Fürst Bagration sah Tuschin an; er mochte augenscheinlich keinen Zweifel an der Richtigkeit von Bolkonskis so entschiedenem Urteil zum Ausdruck bringen, fühlte sich aber gleichzeitig außerstande, demselben vollen Glauben zu schenken; so neigte er denn den Kopf und sagte zu Tuschin, er könne gehen. Fürst Andrei ging hinter ihm her hinaus.
»Ich danke Ihnen, danke Ihnen; Sie haben mir herausgeholfen, bester Herr«, sagte Tuschin zu ihm.
Fürst Andrei sah Tuschin an und ging, ohne ein Wort zu sagen, von ihm weg. Er fühlte sich traurig und bedrückt. Alles dies war so sonderbar, so gar nicht dem ähnlich, was er gehofft hatte.

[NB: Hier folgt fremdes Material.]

(** C8: along any life of the service (creations, deletions, listings,
    statistics, served or failed, with time passing and database faults
    in between) a row that has a [removed_date] stays in the table exactly
    as it is: the date is never changed and never unset. *)
Theorem removed_date_is_final (events : list Event) (w : World) (r : Roll) :
  primary_key w ->
  r ∈ rolls w -> removed_date r <> None ->
  r ∈ rolls (run events w).
Proof.
  unfold run. revert w.
  induction events as [|ev events IH]; intros w Hpk Hr Hrem; simpl; [done|].
  destruct ev as [req|now|fs]; simpl.
  - destruct (serve_keeps_removed req w Hpk) as [Hpk' Hkeep].
    apply IH; auto.
  - by apply IH.
  - by apply IH.
Qed.

Lemma removed_date_is_final_witness :
  mkRoll 1 10 5 (utc_midnight sample_day + 3600 * MICROSECOND_PER_SECOND)
         (Some (utc_midnight (sample_day + 1) + 3600 * MICROSECOND_PER_SECOND))
    ∈ rolls (run sample_events sample_world).
Proof.
  apply (removed_date_is_final sample_events sample_world).
  - unfold primary_key. simpl. apply NoDup_cons. split.
    + intros H%list_elem_of_singleton. discriminate H.
    + apply NoDup_singleton.
  - by left.
  - discriminate.
Defined.

Example run_sample_events :
  map (fun r => (id r, removed_date r)) (rolls (run sample_events sample_world)) =
  [ (1, Some (utc_midnight (sample_day + 1) + 3600 * MICROSECOND_PER_SECOND));
    (2, Some (utc_midnight (sample_day + 3)));
    (3, None) ].
Proof. reflexivity. Qed.

(** * Further properties of the handlers *)

(** ** The clock *)

(** X21: the stamp that [get_utc_time] gives (and that [delete_roll]
    computes in the same way) is a whole number of seconds, not later than
    the clock and less than a second before it; truncating again changes
    nothing. *)
Theorem get_utc_time_truncates (w : World) :
  exists t, get_utc_time w = (Ok t, w) /\
    t mod MICROSECOND_PER_SECOND = 0 /\
    clock w - MICROSECOND_PER_SECOND < t <= clock w /\
    replace_microsecond_0 t = t.
Proof.
  exists (replace_microsecond_0 (clock w)). split; [done|].
  unfold replace_microsecond_0, MICROSECOND_PER_SECOND.
  pose proof (Z.mod_pos_bound (clock w) 1000000 ltac:(lia)) as Hb.
  pose proof (Z.div_mod (clock w) 1000000 ltac:(lia)) as Hd.
  assert ((clock w - clock w mod 1000000) mod 1000000 = 0) as H0.
  { replace (clock w - clock w mod 1000000) with (clock w / 1000000 * 1000000) by lia.
    apply Z.mod_mul. lia. }
  repeat split; lia.
Qed.

(** ** Creating *)

Lemma find_roll_app_new rs new :
  find_roll (id new) rs = None -> find_roll (id new) (rs ++ [new]) = Some new.
Proof.
  unfold find_roll. induction rs as [|r rs IH]; simpl.
  - by rewrite Z.eqb_refl.
  - destruct (id r =? id new); [done | apply IH].
Qed.

Lemma create_roll_runs roll w :
  (0 < rc_length roll)%Q -> (0 < rc_weight roll)%Q ->
  session w = [] -> faults w = [] ->
  find_roll (rolls_id_seq w) (rolls w) = None ->
  create_roll roll w =
  (Ok (new_roll roll w),
   mkWorld (rolls w ++ [new_roll roll w]) (rolls_id_seq w + 1) [] (clock w)
           (day_start w) []
           (trace w ++ [ActAdd; ActCommit; ActRefresh (rolls_id_seq w)])).
Proof.
  intros Hl Hw Hs Hf Hfree.
  destruct w as [rs sq se cl ds fs tr]; simpl in *. subst se fs.
  unfold create_roll, try_except.
  assert (Qle_bool (rc_length roll) 0 || Qle_bool (rc_weight roll) 0 = false) as ->.
  { apply orb_false_iff. split; apply not_true_is_false;
      rewrite Qle_bool_iff; by apply Qlt_not_le. }
  unfold bind, db_add, db_commit, db_refresh, bind, roundtrip, get_utc_time,
    new_roll. simpl. rewrite Hfree. simpl.
  pose proof (find_roll_app_new rs
    (mkRoll sq (rc_length roll) (rc_weight roll) (replace_microsecond_0 cl) None)
    Hfree) as Hnew. simpl in Hnew. rewrite Hnew.
  unfold log, set_session, set_seq, set_rolls; simpl.
  by rewrite <- !app_assoc.
Qed.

»Wer sind diese Leute? Wozu sind sie hier? Was wollen sie? Und wann wird das alles ein Ende nehmen?« dachte Rostow, indem er nach den dunklen Gestalten hinblickte, die einander vor seinen Augen fortwährend ablösten. Der Schmerz im Arm wurde immer ärger. Die Müdigkeit wurde unwiderstehlich, vor den Augen hüpften ihm rote Ringe, und die Aufregung, in die ihn diese Stimmen und diese Gesichter versetzten, und das Gefühl der Verlassenheit flossen mit dem Gefühl des Schmerzes zu einer einzigen Empfindung zusammen. Und diese Menschen da, diese Soldaten, die verwundeten und die unverwundeten, diese Menschen da würgten ihn und lasteten auf ihm und drehten ihm die Sehnen heraus und verbrannten ihm das Fleisch in seinem gelähmten Arm und in seiner gelähmten Schulter. Um sich von ihnen zu befreien, schloß er die Augen.